Parmi les freins à la prise en charge de l’arrêt du tabac, le manque de temps (71 %) est le premier évoqué, devant le fait que ce n’est pas le motif de consultation d’origine (56 %) ou encore la crainte de paraître intrusifs (26 %). Le tabagisme passif n’est abordé que par 6 praticiens sur 10. Ils manquent également de connaissances sur les nouveaux produits à base de tabac (tabac chauffé, snus) ou de nicotine (perles et sachets de nicotine). Plus de 9 sur 10 se disent mal informés pour accompagner leurs patients consommant ces nouveaux produits.

Une fois l’accompagnement entamé, les médecins traitants peuvent être confrontés à plusieurs difficultés. De nouveau vient la crainte d’être « intrusifs », alors que le tabagisme peut être perçu comme relevant de la vie privée, souligne le Dr Vannobel. Ils peuvent aussi se sentir démunis « face aux rechutes » des patients et « face aux conduites addictives » en général. Le défaut de connaissances sur la dépendance psycho-comportementale et les thérapies comportementales et cognitives (TCC) peut être un obstacle.
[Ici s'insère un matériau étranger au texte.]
Lemma Forall_concat_fields {A} (P : nat * Z → Prop) (f : A → list (nat * Z)) (Q : A → Prop) l :
  (∀ x, Q x → Forall P (f x)) → Forall Q l → Forall P (concat (map f l)).
Proof. intros Hf. induction 1; cbn; [constructor|]. apply Forall_app. auto. Qed.

Lemma command_fields_range c :
  command_ok c → Forall (λ '(n, v), 0 <= v < 256 ^ Z.of_nat n) (command_fields c).
Proof.
  intros [_ Hok]. destruct c; cbn [command_fields app]; open_ok Hok; fields_range.
  - eapply Forall_concat_fields; [|done]. intros pt Hpt. unfold RoutePoint_ok in Hpt.
    destruct_and!. unfold route_point_fields. fields_range.
  - eapply Forall_concat_fields; [|done]. intros pt Hpt. unfold GeofencePoint_ok in Hpt.
    destruct_and!. unfold geofence_point_fields. fields_range.
Qed.

Lemma route_points_inj l l' :
  Forall RoutePoint_ok l → Forall RoutePoint_ok l' → length l = length l' →
  concat (map route_point_fields l) = concat (map route_point_fields l') → l = l'.
Proof.
  intros Hl Hl' Hlen He. apply point_fields_inj in He; [|done..].
  induction He as [|x y l l' Hxy _ IH]; [done|].
  apply Forall_cons in Hl as [Hx Hl]. apply Forall_cons in Hl' as [Hy Hl'].
  f_equal; [|apply IH; [done|done|by injection Hlen]].
  unfold RoutePoint_ok in *. destruct_and!. unfold route_point_fields in Hxy.
  destruct x, y; cbn in *. injection Hxy as ?%wrapu_inj_signed ?%wrapu_inj_signed ? ? ?; [by subst|done..].
Qed.

Lemma geofence_points_inj l l' :
  Forall GeofencePoint_ok l → Forall GeofencePoint_ok l' → length l = length l' →
  concat (map geofence_point_fields l) = concat (map geofence_point_fields l') → l = l'.
Proof.
  intros Hl Hl' Hlen He. apply point_fields_inj in He; [|done..].
  induction He as [|x y l l' Hxy _ IH]; [done|].
  apply Forall_cons in Hl as [Hx Hl]. apply Forall_cons in Hl' as [Hy Hl'].
  f_equal; [|apply IH; [done|done|by injection Hlen]].
  unfold GeofencePoint_ok in *. destruct_and!. unfold geofence_point_fields in Hxy.
  destruct x, y; cbn in *. injection Hxy as ?%wrapu_inj_signed ?%wrapu_inj_signed ? ?; [by subst|done..].
Qed.

Lemma command_byte_range c : byte (command_byte c).
Proof. destruct c; done. Qed.

Lemma widths_concat {A} (f : A → list (nat * Z)) ws l :
  (∀ x, map fst (f x) = ws) → map fst (concat (map f l)) = concat (replicate (length l) ws).
Proof.
  intros Hf. induction l as [|x l IH]; [done|].
  cbn [map concat length replicate]. by rewrite map_app, Hf, IH.
Qed.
Persistance d’idées fausses

Aussi, quelques idées fausses persistent sur les traitements nicotiniques de substitution (TNS) et sur les outils disponibles pour accompagner le sevrage. Certains pensent encore que la consommation de cigarettes est contre-indiquée quand le patient porte un patch, s’étonne le Pr Daniel Thomas, vice-président de l’ACT et président d’honneur de la Fédération française de Cardiologie. Par ailleurs, un quart des généralistes considère la cigarette électronique aussi nocive que la cigarette et à peine la moitié propose cette alternative à leurs patients, poursuit-il. De même, ils expriment des réticences à la prescription de patchs à des dosages supérieurs à 21 mg.

Conséquence de la persistance de ces idées fausses, « les substituts nicotiniques, qui sont pourtant des outils essentiels, restent sous-exploités, interpelle le Pr Loïc Josseran. Alors qu’ils augmentent les chances de réussite de sevrage de 50 % à 70 %, ces traitements médicamenteux sont trop peu prescrits ».

Face à ces constats, l’ACT met sur la table trois propositions pour « améliorer la formation », « mieux valoriser la prise en charge » et « faciliter la prescription des TNS ». Il s’agit d’abord de mettre en place des formations obligatoires dédiées à l’addiction à la nicotine et à sa prise en charge, dans le tronc commun des parcours Santé à l’université, mais aussi en formation continue.

L’ACT plaide aussi pour la création d’une cotation dédiée à la consultation d’accompagnement au sevrage tabagique pour l’ensemble des professionnels de santé. « La valorisation des actes liés à ces consultations [primo ou de suivi, NDLR] est encore largement insuffisante, voire inexistante pour certaines professions », relève l’ACT.

Enfin, le collectif de 23 associations appelle à une mise à jour du cadre réglementaire des autorisations de mise sur le marché (AMM) des TNS. « Ce cadre n’est plus conforme aux recommandations » et « ne permet pas un accompagnement optimal des patients fumeurs », estime l’ACT. Sont particulièrement pointées l’impossibilité de prescrire plusieurs patchs pour assurer la dose suffisante de nicotine aux patients les plus dépendants et celle d’associer plusieurs TNS. La perspective est de réduire le fardeau du tabagisme, toujours responsable de 75 000 morts par an en France.